Claro, a current Embraco/Whirlpool manager in Brazil, focused his presentation on solving two main questions: What is the importance of Latin America for corporate America? Will Latin American remain important for the US? Jose was able to not only to demonstrate the impact of Latin America on the U.S. economy, but also the opportunities American businesses have in the region through a presentation filled with useful and relevant statistics. For example, Walmart in the U.S. has one store for every 65,000 people, while Latin America only has one store for every 320,000 people. Another great example was Netflix. It has a current household penetration of 36% in the U.S., but only 0.9% in Latin America. He ended his presentation by sharing that there are some roadblocks in the region, but there are also opportunities.
Next, Erick Arnberg gave a presentation. Arnberg is currently a digital strategist at Google with experience in the U.S., Mexico, and Sweden. His approach was to compare Sweden, U.S., and Mexico in different cultural dimensions (Hofstede’s theory). He compared the countries in six main dimensions: power distance, individualism, uncertainty avoidance, masculinity, and long-term vs. short-term orientation. It was very interesting to see that not only did Sweden and the U.S. share some cultural dimensions, but so did Mexico and the U.S. One thing was clear: Mexico thrives in uncertainty, values traditions, and relationships—key things to know when doing business with there.
After a brief break, Herman Aguinis, Founding and Managing Director of IGOE and the John F. Mee Chair in Management, talked about the Institute for Global Organizational Effectiveness; while Eric Johnson, Director of Kelley’s Graduate Career Services, introduced the second part of the conference: positioning yourself for a career in Latin America.
Roberto Cortez, Financial Advisory Services Director at Deloitte (Dallas), shared his experience in restructuring Deloitte South America, and the aspects anyone considering a career in Latin America should consider in order to be successful.

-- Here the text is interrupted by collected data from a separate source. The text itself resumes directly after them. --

Definition GetLengthPrefixedSlice (input : bytes) : option (bytes * bytes) :=
  '(len, input') ← GetVarint32 input;
  if size input' >=? len then Some (take_z len input', drop_z len input') else None.

(** ** Lemmas: fixed-width integers *)

Lemma lor_u32_shift a b k :
  0 <= k <= 24 → 0 <= a < 2 ^ k →
  Z.lor a (u32 (Z.shiftl (b2z b) k)) = a + b2z b * 2 ^ k.
Proof.
  intros Hk Ha. rewrite u32_small; [apply lor_shift_add; lia|].
  pose proof (b2z_range b). rewrite Z.shiftl_mul_pow2 by lia.
  assert (2 ^ k <= 2 ^ 24) by (apply Z.pow_le_mono_r; lia).
  unfold is_u32. nia.
Qed.

Lemma lor_u64_shift a b k :
  0 <= k <= 56 → 0 <= a < 2 ^ k →
  Z.lor a (u64 (Z.shiftl (b2z b) k)) = a + b2z b * 2 ^ k.
Proof.
  intros Hk Ha. rewrite u64_small; [apply lor_shift_add; lia|].
  pose proof (b2z_range b). rewrite Z.shiftl_mul_pow2 by lia.
  assert (2 ^ k <= 2 ^ 56) by (apply Z.pow_le_mono_r; lia).
  unfold is_u64. nia.
Qed.

(** [DecodeFixed32] is the little-endian value of the first four bytes. *)
Lemma DecodeFixed32_value b0 b1 b2 b3 rest :
  DecodeFixed32 (b0 :: b1 :: b2 :: b3 :: rest) =
    Some (b2z b0 + b2z b1 * 2 ^ 8 + b2z b2 * 2 ^ 16 + b2z b3 * 2 ^ 24).
Proof.
  pose proof (b2z_range b0). pose proof (b2z_range b1). pose proof (b2z_range b2).
  unfold DecodeFixed32.
  rewrite (lor_u32_shift _ b1), (lor_u32_shift _ b2), (lor_u32_shift _ b3) by lia. done.
Qed.

Lemma DecodeFixed64_value b0 b1 b2 b3 b4 b5 b6 b7 rest :
  DecodeFixed64 (b0 :: b1 :: b2 :: b3 :: b4 :: b5 :: b6 :: b7 :: rest) =
    Some (b2z b0 + b2z b1 * 2 ^ 8 + b2z b2 * 2 ^ 16 + b2z b3 * 2 ^ 24
          + b2z b4 * 2 ^ 32 + b2z b5 * 2 ^ 40 + b2z b6 * 2 ^ 48 + b2z b7 * 2 ^ 56).
Proof.
  pose proof (b2z_range b0). pose proof (b2z_range b1). pose proof (b2z_range b2).
  pose proof (b2z_range b3). pose proof (b2z_range b4). pose proof (b2z_range b5).
  pose proof (b2z_range b6).
  unfold DecodeFixed64. cbv zeta.
  rewrite (lor_u64_shift _ b1), (lor_u64_shift _ b2), (lor_u64_shift _ b3),
    (lor_u64_shift _ b4), (lor_u64_shift _ b5), (lor_u64_shift _ b6),
    (lor_u64_shift _ b7) by lia. done.
Qed.

(** One byte of a little-endian expansion. *)
Lemma b2z_shiftr v k : 0 <= k → b2z (z2b (Z.shiftr v k)) = v / 2 ^ k mod 256.
Proof. intros Hk. rewrite b2z_z2b, Z.shiftr_div_pow2 by lia. done. Qed.

Lemma div_step v k k' :
  0 <= k → k' = k + 8 → v / 2 ^ k = v / 2 ^ k mod 256 + 256 * (v / 2 ^ k').
Proof.
  intros Hk ->. rewrite Z.pow_add_r, <-Z.div_div by lia. change (2 ^ 8) with 256.
  rewrite (Z.div_mod (v / 2 ^ k) 256) at 1 by lia. lia.
Qed.

Lemma DecodeFixed32_Encode v rest :
  is_u32 v → DecodeFixed32 (EncodeFixed32 v ++ rest) = Some v.
Proof.
  intros Hv. unfold EncodeFixed32. cbn [app]. rewrite DecodeFixed32_value.
  rewrite b2z_z2b, !b2z_shiftr by lia. f_equal.
  pose proof (div_step v 0 8 ltac:(lia) eq_refl) as H0. pose proof (div_step v 8 16 ltac:(lia) eq_refl) as H1.
  pose proof (div_step v 16 24 ltac:(lia) eq_refl) as H2. pose proof (div_step v 24 32 ltac:(lia) eq_refl) as H3.
  change (2 ^ 0) with 1 in H0. rewrite Z.div_1_r in H0.
  rewrite (Z.div_small v (2 ^ 32)) in H3 by (unfold is_u32 in Hv; lia). lia.
Qed.

Lemma DecodeFixed64_Encode v rest :
  is_u64 v → DecodeFixed64 (EncodeFixed64 v ++ rest) = Some v.
Proof.
  intros Hv. unfold EncodeFixed64. cbn [app]. rewrite DecodeFixed64_value.
  rewrite b2z_z2b, !b2z_shiftr by lia. f_equal.
  pose proof (div_step v 0 8 ltac:(lia) eq_refl) as H0. pose proof (div_step v 8 16 ltac:(lia) eq_refl) as H1.
  pose proof (div_step v 16 24 ltac:(lia) eq_refl) as H2. pose proof (div_step v 24 32 ltac:(lia) eq_refl) as H3.
  pose proof (div_step v 32 40 ltac:(lia) eq_refl) as H4. pose proof (div_step v 40 48 ltac:(lia) eq_refl) as H5.
  pose proof (div_step v 48 56 ltac:(lia) eq_refl) as H6. pose proof (div_step v 56 64 ltac:(lia) eq_refl) as H7.
  change (2 ^ 0) with 1 in H0. rewrite Z.div_1_r in H0.
  rewrite (Z.div_small v (2 ^ 64)) in H7 by (unfold is_u64 in Hv; lia). lia.
Qed.

Lemma size_EncodeFixed32 v : size (EncodeFixed32 v) = 4.
Proof. done. Qed.

Lemma size_EncodeFixed64 v : size (EncodeFixed64 v) = 8.
Proof. done. Qed.

(** A sequence of fixed-width integers appended to a buffer. *)
Lemma foldl_PutFixed32 l : ∀ acc, foldl PutFixed32 acc l = acc ++ concat (EncodeFixed32 <$> l).
Proof.
  induction l as [|x l IH]; intros acc; simpl; [by rewrite app_nil_r|].
  rewrite IH. unfold PutFixed32. by rewrite <-app_assoc.
Qed.

Lemma size_fixed32s l : size (concat (EncodeFixed32 <$> l)) = 4 * size l.
Proof.
  induction l as [|x l IH]; [done|]. rewrite fmap_cons. cbn [concat].
  rewrite size_app, IH, size_EncodeFixed32, size_cons. lia.
Qed.

(** ** Lemmas: varints *)

(** More fuel than the value needs does not change the encoding. *)
Lemma EncodeVarint64_loop_fuel n m v :
  0 <= v < 2 ^ (7 * Z.of_nat n) → (0 < n)%nat → (n <= m)%nat →
  EncodeVarint64_loop m v = EncodeVarint64_loop n v.
Proof.
  revert m v. induction n as [|n IH]; intros m v Hv Hn Hm; [lia|].
  destruct m as [|m]; [lia|]. cbn [EncodeVarint64_loop].
  rewrite Z.geb_leb. destruct (Z.leb_spec 128 v); [|done].
  f_equal. rewrite Z.shiftr_div_pow2 by lia.
  assert (0 < n)%nat by (destruct n; [simpl in Hv|]; lia).
  apply IH; [|lia..]. split; [apply Z.div_pos; lia|].
  apply Z.div_lt_upper_bound; [lia|]. rewrite <-Z.pow_add_r by lia.
  replace (7 + 7 * Z.of_nat n) with (7 * Z.of_nat (S n)) by lia. lia.
Qed.

(** The loop equation of [EncodeVarint64]: the fuel is enough. *)
Lemma EncodeVarint64_eq v :
  is_u64 v →
  EncodeVarint64 v =
    if v >=? 128 then z2b (Z.lor v 128) :: EncodeVarint64 (Z.shiftr v 7) else [z2b v].
Proof.
  intros Hv. unfold EncodeVarint64 at 1. cbn [EncodeVarint64_loop].
  rewrite Z.geb_leb. destruct (Z.leb_spec 128 v); [|done]. f_equal.
  symmetry. apply (EncodeVarint64_loop_fuel 9 10); [|lia..].
  rewrite Z.shiftr_div_pow2 by lia. unfold is_u64 in Hv.
  split; [apply Z.div_pos; lia|]. apply Z.div_lt_upper_bound; lia.
Qed.

Lemma is_u64_shiftr v k : 0 <= k → is_u64 v → is_u64 (Z.shiftr v k).
Proof. intros. apply shiftr_range; done. Qed.

Lemma EncodeVarint64_last v : 0 <= v < 128 → EncodeVarint64 v = [z2b v].
Proof.
  intros Hv. rewrite EncodeVarint64_eq, Z.geb_leb by (unfold is_u64; lia).
  zcases; [lia|done].
Qed.

Lemma EncodeVarint64_more v :
  is_u64 v → 128 <= v → EncodeVarint64 v = z2b (Z.lor v 128) :: EncodeVarint64 (Z.shiftr v 7).
Proof.
  intros Hv ?. rewrite EncodeVarint64_eq, Z.geb_leb by done. zcases; [done|lia].
Qed.

Lemma shiftr_lt_128 v k k' : 0 <= k → k' = k + 7 → Z.shiftr v k < 128 ↔ v < 2 ^ k'.
Proof.
  intros Hk ->. rewrite Z.shiftr_div_pow2, Z.pow_add_r by lia. change (2 ^ 7) with 128.
  assert (0 < 2 ^ k) by lia. split; intros.
  - pose proof (Z.mul_succ_div_gt v (2 ^ k)). nia.
  - apply Z.div_lt_upper_bound; lia.
Qed.

(** The unrolled encoder computes what the loop computes. *)
Lemma EncodeVarint32_loop v : is_u32 v → EncodeVarint32 v = EncodeVarint64 v.
Proof.
  intros Hv. unfold EncodeVarint32, is_u32 in *.
  assert (∀ k, 0 <= k → is_u64 (Z.shiftr v k)) as Hu.
  { intros. apply is_u64_shiftr; [done|]. unfold is_u64. lia. }
  pose proof (shiftr_lt_128 v 7 14 ltac:(lia) eq_refl).
  pose proof (shiftr_lt_128 v 14 21 ltac:(lia) eq_refl).
  pose proof (shiftr_lt_128 v 21 28 ltac:(lia) eq_refl).
  pose proof (shiftr_lt_128 v 28 35 ltac:(lia) eq_refl).
  assert (Z.shiftr (Z.shiftr v 7) 7 = Z.shiftr v 14) as E1 by (rewrite Z.shiftr_shiftr by lia; done).
  assert (Z.shiftr (Z.shiftr v 14) 7 = Z.shiftr v 21) as E2 by (rewrite Z.shiftr_shiftr by lia; done).
  assert (Z.shiftr (Z.shiftr v 21) 7 = Z.shiftr v 28) as E3 by (rewrite Z.shiftr_shiftr by lia; done).
  pose proof (Hu 7 ltac:(lia)). pose proof (Hu 14 ltac:(lia)).
  pose proof (Hu 21 ltac:(lia)). pose proof (Hu 28 ltac:(lia)).
  change (Z.shiftl 1 7) with 128. change (Z.shiftl 1 14) with (2 ^ 14).
  change (Z.shiftl 1 21) with (2 ^ 21). change (Z.shiftl 1 28) with (2 ^ 28).
  destruct (Z.ltb_spec v 128); [by rewrite EncodeVarint64_last by lia|].
  rewrite (EncodeVarint64_more v) by (unfold is_u64; lia).
  destruct (Z.ltb_spec v (2 ^ 14)); [by rewrite EncodeVarint64_last by range_lia|].
  rewrite (EncodeVarint64_more (Z.shiftr v 7)), E1 by (done || lia).
  destruct (Z.ltb_spec v (2 ^ 21)); [by rewrite EncodeVarint64_last by range_lia|].
  rewrite (EncodeVarint64_more (Z.shiftr v 14)), E2 by (done || lia).
  destruct (Z.ltb_spec v (2 ^ 28)); [by rewrite EncodeVarint64_last by range_lia|].
  rewrite (EncodeVarint64_more (Z.shiftr v 21)), E3 by (done || lia).
  by rewrite EncodeVarint64_last by range_lia.
Qed.

Lemma VarintLength_loop_size n v len :
  0 <= v < 2 ^ (7 * Z.of_nat n) → (0 < n)%nat →
  VarintLength_loop n v len + 1 = len + size (EncodeVarint64_loop n v).
Proof.
  revert v len. induction n as [|n IH]; intros v len Hv Hn; [lia|].
  cbn [VarintLength_loop EncodeVarint64_loop]. rewrite Z.geb_leb.
  destruct (Z.leb_spec 128 v); [|done]. rewrite size_cons.
  assert (0 < n)%nat by (destruct n; [simpl in Hv|]; lia).
  rewrite IH; [lia| |lia]. rewrite Z.shiftr_div_pow2 by lia.
  split; [apply Z.div_pos; lia|].
  apply Z.div_lt_upper_bound; [lia|]. rewrite <-Z.pow_add_r by lia.
  replace (7 + 7 * Z.of_nat n) with (7 * Z.of_nat (S n)) by lia. lia.
Qed.

Lemma VarintLength_size v : is_u64 v → VarintLength v = size (EncodeVarint64 v).
Proof.
  intros Hv. pose proof (VarintLength_loop_size 10 v 1) as H.
  unfold VarintLength, EncodeVarint64. unfold is_u64 in Hv.
  rewrite <-(Z.add_cancel_r _ _ 1), H; lia.
Qed.

Lemma size_EncodeVarint64_loop n v : size (EncodeVarint64_loop n v) <= Z.of_nat n.
Proof.
  revert v. induction n as [|n IH]; intros v; [done|].
  cbn [EncodeVarint64_loop]. destruct (v >=? 128); rewrite size_cons; [|rewrite size_nil; lia].
  specialize (IH (Z.shiftr v 7)). lia.
Qed.

(** One loop iteration of a decoder on the low seven bits of [v]. *)
Lemma lor_low7 w result v shift :
  0 <= shift → 0 <= result < 2 ^ shift → 0 <= v → result + v * 2 ^ shift < 2 ^ w →
  Z.lor result ((Z.shiftl (v mod 128) shift) mod 2 ^ w) = result + (v mod 128) * 2 ^ shift.
Proof.
  intros Hs Hr Hv Hw. pose proof (Z.mod_pos_bound v 128 ltac:(lia)).
  pose proof (Z.mod_le v 128 ltac:(lia) ltac:(lia)).
  rewrite Z.mod_small; [apply lor_shift_add; lia|].
  rewrite Z.shiftl_mul_pow2 by lia. nia.
Qed.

The idea is to evaluate both yourself and your destination in geographic, technical, cultural, and both short and long term views. It was a very interesting presentation on how to identify intent and skills, define value, and recognize potential hurdles. Overall, he focused on the diversity of experiences, cultures, and needs in Latin America, and its potential for growth and development.
Our last presenter was Scott Dorman, Marketing Director for General Mills in Mexico City and also a Kelley alumnus. Visionary leadership, acting with agility and the importance of influence were his main takeaways from his experience in Mexico. Latin America not only has potential but is growing quickly.
In conclusion: We learned that Latin America is a place with impressive opportunity, rapid growth and of great importance for the U.S. The best way to be successful is by learning its culture, focusing on relationship-building, and leveraging those experiences and skills to generate value in the region. It was Warren Buffett that said, “You can’t make a good deal with a bad person.” So, let’s start to use some Latin American strategies in our future business dealings!